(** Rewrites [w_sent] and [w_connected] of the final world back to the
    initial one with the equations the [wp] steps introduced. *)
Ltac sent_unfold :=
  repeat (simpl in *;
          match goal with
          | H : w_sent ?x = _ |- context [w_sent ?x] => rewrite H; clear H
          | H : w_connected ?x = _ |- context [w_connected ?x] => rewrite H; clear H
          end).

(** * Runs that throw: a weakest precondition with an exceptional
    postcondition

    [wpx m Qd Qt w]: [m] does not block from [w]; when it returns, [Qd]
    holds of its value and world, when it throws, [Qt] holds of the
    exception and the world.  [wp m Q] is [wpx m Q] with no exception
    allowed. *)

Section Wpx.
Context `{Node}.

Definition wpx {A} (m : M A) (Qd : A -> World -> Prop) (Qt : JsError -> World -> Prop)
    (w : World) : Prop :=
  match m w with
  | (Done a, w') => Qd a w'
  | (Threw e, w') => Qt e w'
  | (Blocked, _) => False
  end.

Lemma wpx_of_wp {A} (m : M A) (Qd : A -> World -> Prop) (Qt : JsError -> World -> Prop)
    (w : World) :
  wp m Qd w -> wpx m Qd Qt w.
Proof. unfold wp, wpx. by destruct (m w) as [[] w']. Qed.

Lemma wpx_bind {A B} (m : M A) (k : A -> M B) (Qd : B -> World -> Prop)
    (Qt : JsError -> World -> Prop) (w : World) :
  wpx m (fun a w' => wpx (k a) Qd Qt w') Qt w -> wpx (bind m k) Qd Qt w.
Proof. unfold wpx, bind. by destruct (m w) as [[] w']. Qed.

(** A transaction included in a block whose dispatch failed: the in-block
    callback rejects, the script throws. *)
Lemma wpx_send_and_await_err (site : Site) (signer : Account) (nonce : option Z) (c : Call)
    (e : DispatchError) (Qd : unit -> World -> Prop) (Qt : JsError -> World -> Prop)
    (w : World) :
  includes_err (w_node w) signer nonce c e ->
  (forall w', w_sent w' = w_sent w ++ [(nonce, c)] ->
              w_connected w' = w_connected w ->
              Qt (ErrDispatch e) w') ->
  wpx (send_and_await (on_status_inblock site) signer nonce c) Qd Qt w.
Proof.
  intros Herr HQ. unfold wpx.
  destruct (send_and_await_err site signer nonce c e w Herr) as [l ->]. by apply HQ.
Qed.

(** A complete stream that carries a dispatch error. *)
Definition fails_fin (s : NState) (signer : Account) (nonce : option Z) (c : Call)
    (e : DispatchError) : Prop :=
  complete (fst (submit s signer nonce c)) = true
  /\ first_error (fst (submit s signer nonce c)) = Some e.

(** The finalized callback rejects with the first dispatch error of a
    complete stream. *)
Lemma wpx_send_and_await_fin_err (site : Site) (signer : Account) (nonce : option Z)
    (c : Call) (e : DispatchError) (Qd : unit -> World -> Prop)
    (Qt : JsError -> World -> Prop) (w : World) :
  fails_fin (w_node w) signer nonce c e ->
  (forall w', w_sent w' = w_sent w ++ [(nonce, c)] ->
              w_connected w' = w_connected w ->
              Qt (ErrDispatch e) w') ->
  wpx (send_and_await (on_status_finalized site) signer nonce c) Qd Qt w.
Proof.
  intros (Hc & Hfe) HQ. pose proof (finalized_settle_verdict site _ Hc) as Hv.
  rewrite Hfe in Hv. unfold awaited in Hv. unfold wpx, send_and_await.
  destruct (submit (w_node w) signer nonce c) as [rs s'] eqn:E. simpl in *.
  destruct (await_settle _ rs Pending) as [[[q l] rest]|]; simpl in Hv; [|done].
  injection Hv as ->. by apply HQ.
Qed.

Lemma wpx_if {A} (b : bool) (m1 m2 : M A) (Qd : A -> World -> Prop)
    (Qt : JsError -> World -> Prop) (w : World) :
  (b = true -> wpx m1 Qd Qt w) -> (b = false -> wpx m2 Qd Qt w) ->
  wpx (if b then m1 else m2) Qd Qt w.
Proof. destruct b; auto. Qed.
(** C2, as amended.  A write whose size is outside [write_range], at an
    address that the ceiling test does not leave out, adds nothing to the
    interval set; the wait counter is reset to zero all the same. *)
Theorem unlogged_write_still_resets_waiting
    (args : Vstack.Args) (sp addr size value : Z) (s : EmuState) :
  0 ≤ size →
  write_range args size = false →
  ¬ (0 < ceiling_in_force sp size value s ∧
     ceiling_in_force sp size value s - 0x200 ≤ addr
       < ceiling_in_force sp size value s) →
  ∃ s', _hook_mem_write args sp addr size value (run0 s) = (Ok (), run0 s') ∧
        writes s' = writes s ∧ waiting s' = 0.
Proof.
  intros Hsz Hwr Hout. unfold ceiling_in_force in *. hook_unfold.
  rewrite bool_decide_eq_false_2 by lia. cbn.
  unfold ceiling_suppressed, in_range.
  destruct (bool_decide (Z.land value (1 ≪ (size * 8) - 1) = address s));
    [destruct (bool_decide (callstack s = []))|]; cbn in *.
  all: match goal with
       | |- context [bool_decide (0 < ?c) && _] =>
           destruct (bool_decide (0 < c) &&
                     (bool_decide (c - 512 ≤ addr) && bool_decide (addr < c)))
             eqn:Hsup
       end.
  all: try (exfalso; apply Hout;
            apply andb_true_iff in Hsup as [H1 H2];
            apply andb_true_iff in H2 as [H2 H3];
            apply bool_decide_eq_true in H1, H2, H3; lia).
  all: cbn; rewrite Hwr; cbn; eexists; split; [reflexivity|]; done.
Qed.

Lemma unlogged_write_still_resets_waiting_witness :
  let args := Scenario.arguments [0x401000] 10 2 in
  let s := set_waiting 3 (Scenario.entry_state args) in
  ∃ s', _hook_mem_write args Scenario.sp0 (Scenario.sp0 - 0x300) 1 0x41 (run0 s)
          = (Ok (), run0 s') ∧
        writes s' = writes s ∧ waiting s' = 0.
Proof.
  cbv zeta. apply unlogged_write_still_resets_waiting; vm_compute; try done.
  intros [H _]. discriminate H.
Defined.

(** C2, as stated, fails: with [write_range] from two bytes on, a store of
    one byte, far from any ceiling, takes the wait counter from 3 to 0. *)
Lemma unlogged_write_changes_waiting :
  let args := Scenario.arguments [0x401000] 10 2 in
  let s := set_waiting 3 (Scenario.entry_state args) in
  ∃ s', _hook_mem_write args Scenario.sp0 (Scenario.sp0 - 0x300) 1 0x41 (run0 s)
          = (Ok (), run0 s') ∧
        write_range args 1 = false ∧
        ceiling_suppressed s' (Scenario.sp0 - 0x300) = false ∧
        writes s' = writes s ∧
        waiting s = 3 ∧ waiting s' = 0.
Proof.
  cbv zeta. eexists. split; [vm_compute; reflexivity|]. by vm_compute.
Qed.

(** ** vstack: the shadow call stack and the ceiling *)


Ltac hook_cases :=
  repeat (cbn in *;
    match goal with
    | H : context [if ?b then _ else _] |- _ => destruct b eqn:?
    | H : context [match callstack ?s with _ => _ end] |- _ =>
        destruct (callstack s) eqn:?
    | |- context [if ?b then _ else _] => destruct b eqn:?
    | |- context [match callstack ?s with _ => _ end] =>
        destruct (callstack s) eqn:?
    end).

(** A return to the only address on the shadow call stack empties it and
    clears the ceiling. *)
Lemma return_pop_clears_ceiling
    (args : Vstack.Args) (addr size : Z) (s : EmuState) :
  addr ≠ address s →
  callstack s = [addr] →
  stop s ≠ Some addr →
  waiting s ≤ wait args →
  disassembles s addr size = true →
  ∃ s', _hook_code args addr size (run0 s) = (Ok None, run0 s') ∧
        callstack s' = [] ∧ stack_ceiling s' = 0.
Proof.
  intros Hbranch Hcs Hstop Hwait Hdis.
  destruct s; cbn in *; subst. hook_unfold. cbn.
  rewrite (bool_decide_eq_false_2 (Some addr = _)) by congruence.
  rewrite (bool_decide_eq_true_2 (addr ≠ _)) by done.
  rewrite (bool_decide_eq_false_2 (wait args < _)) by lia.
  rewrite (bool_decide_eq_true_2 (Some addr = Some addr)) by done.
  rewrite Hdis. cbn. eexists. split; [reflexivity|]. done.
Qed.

What the exercise asks »
In the entries above, find the line holding "repeat (simpl in *;" and the line holding "postcondition", then retype exactly those two lines and every line between them, and nothing else.

Output of the exercise »
  repeat (simpl in *;
          match goal with
          | H : w_sent ?x = _ |- context [w_sent ?x] => rewrite H; clear H
          | H : w_connected ?x = _ |- context [w_connected ?x] => rewrite H; clear H
          end).

(** * Runs that throw: a weakest precondition with an exceptional
    postcondition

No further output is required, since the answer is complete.